瓦屋根は耐用年数が長く、日本の建物らしい屋根材として安定した人気がありますが、瓦屋根を屋根の上に固定するためには「漆喰」が必要となります。
そこでここでは瓦屋根における漆喰の役割、必要性とそのメンテナンスの方法などについて紹介していきたいと思います。

屋根に使用される漆喰とはどんなものか

日本では現在瓦屋根に多く使われる漆喰ですが、実は漆喰は世界中で広く利用されている建築材でもあります。
ここではそんな漆喰とはどういったものなのか、どういった役割を果たしているのかについて紹介していきます。

漆喰の概要について

漆喰とは石灰石に水を加えて練り合わせた「水酸化カルシウム」が主な原料となっています。
その主原料に「布海苔」「苆」「粘土」などを混ぜ合わせて、さらに練り込んでいくことで作られていきます。
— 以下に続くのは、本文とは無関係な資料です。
(** X21 on the saved block reopened for editing, then a response with a
    description, no title, and an image whose address the sample parser
    rejects: the old title stays under the preview, the description is
    new, and the image is attached without a background. *)
Lemma later_preview_keeps_old_parts_example :
  let t' := exec (run_callback (ThenShowPreview (VObj Sample.smudged))) Sample.reopened in
  state t' = VIEW ∧
  linkTitle ∈ childNodes (nodes t') linkContent ∧
  textContent (nodes t') linkTitle = "T" ∧
  linkDescription ∈ childNodes (nodes t') linkContent ∧
  textContent (nodes t') linkDescription = "D" ∧
  linkImage ∈ childNodes (nodes t') linkContent ∧
  props (nodes t') linkImage !! "style.backgroundImage" = None.
Proof.
  assert (state Sample.reopened = EDIT) as He by evaluate.
  destruct (later_preview_keeps_old_parts Sample.reopened Sample.smudged
              reachable_reopened He) as (Hs & Ht & Hd & Hi).
  change (truthy (field Sample.smudged "title")) with false in Ht.
  change (truthy (field Sample.smudged "description")) with true in Hd.
  change (truthy (field Sample.smudged "image") &&
          truthy (image_url (field Sample.smudged "image"))) with true in Hi.
  cbv iota in Ht, Hd, Hi.
  destruct Ht as [Ht Ht']. destruct Hd as [Hd Hd']. destruct Hi as [Hi Hi'].
  split_and!.
  - exact Hs.
  - apply Ht. evaluate.
  - rewrite Ht'. evaluate.
  - exact Hd.
  - rewrite Hd'. evaluate.
  - exact Hi.
  - rewrite Hi'. evaluate.
Defined.

End Examples.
世界中では屋根材、石材の接着剤として、目地の充填剤として、外壁材として利用されるなど幅広い使用方法となっています。
日本では外壁の塗り壁材として長く使われてきており、城や寺院などにも使われています。
また、日本の家屋では屋根に瓦を使うことが多くありましたが、その瓦屋根を屋根の上に固定する材料としても多く利用されています。

漆喰の素材ごとの種類とは

漆喰にはその素材、材料によっていくつかの種類があります。
どういった用途に使用するのかによって、それらの種類を使い分ける必要があります。
まずはどういった種類があるのかを紹介していきます。

・本漆喰
これがもっとも多くされている漆喰で、一般的に「漆喰」というとこれを指すことが多くなっています。
塩焼き消石灰、布海苔、苆、粘土などを水で混ぜて練り込んで作られるもので、昔からの製法で利用されている漆喰だと言えます。

・土佐漆喰
こちらは塩焼き消石灰に発酵させたワラ、水を混ぜて作った漆喰です。
土佐漆喰は太陽光、紫外線に当たると色合いが薄い黄色から茶色へと変色していきます。
その色合いが気に入って利用する人もいます。
また、耐久性、強度が高いために床、壁、天井など幅広く使用されています。

琉球漆喰
沖縄の現地では「ムーチー」「ムチ」と呼ばれている漆喰です。
これらの言葉は沖縄の方言で「餅」を意味しています。
消石灰とワラと水を混ぜて作りますが、土佐漆喰よりもワラを多く混ぜるのが特徴です。
沖縄では屋根の瓦に多く使用されています。

・既調合漆喰
塩焼き消石灰に海藻、海苔、炭酸カルシウムなどを混ぜて作っています。
中には合成樹脂や化学繊維が入った漆喰もあり、化学物質を混ぜて使用するものが多くなっています。

漆喰はどういった役割を果たしているのか

漆喰は瓦屋根を固定する素材として使用されるだけでなく、壁材としても多く使われています。
ここでは特に屋根で漆喰を使用する際の役割について紹介していきます。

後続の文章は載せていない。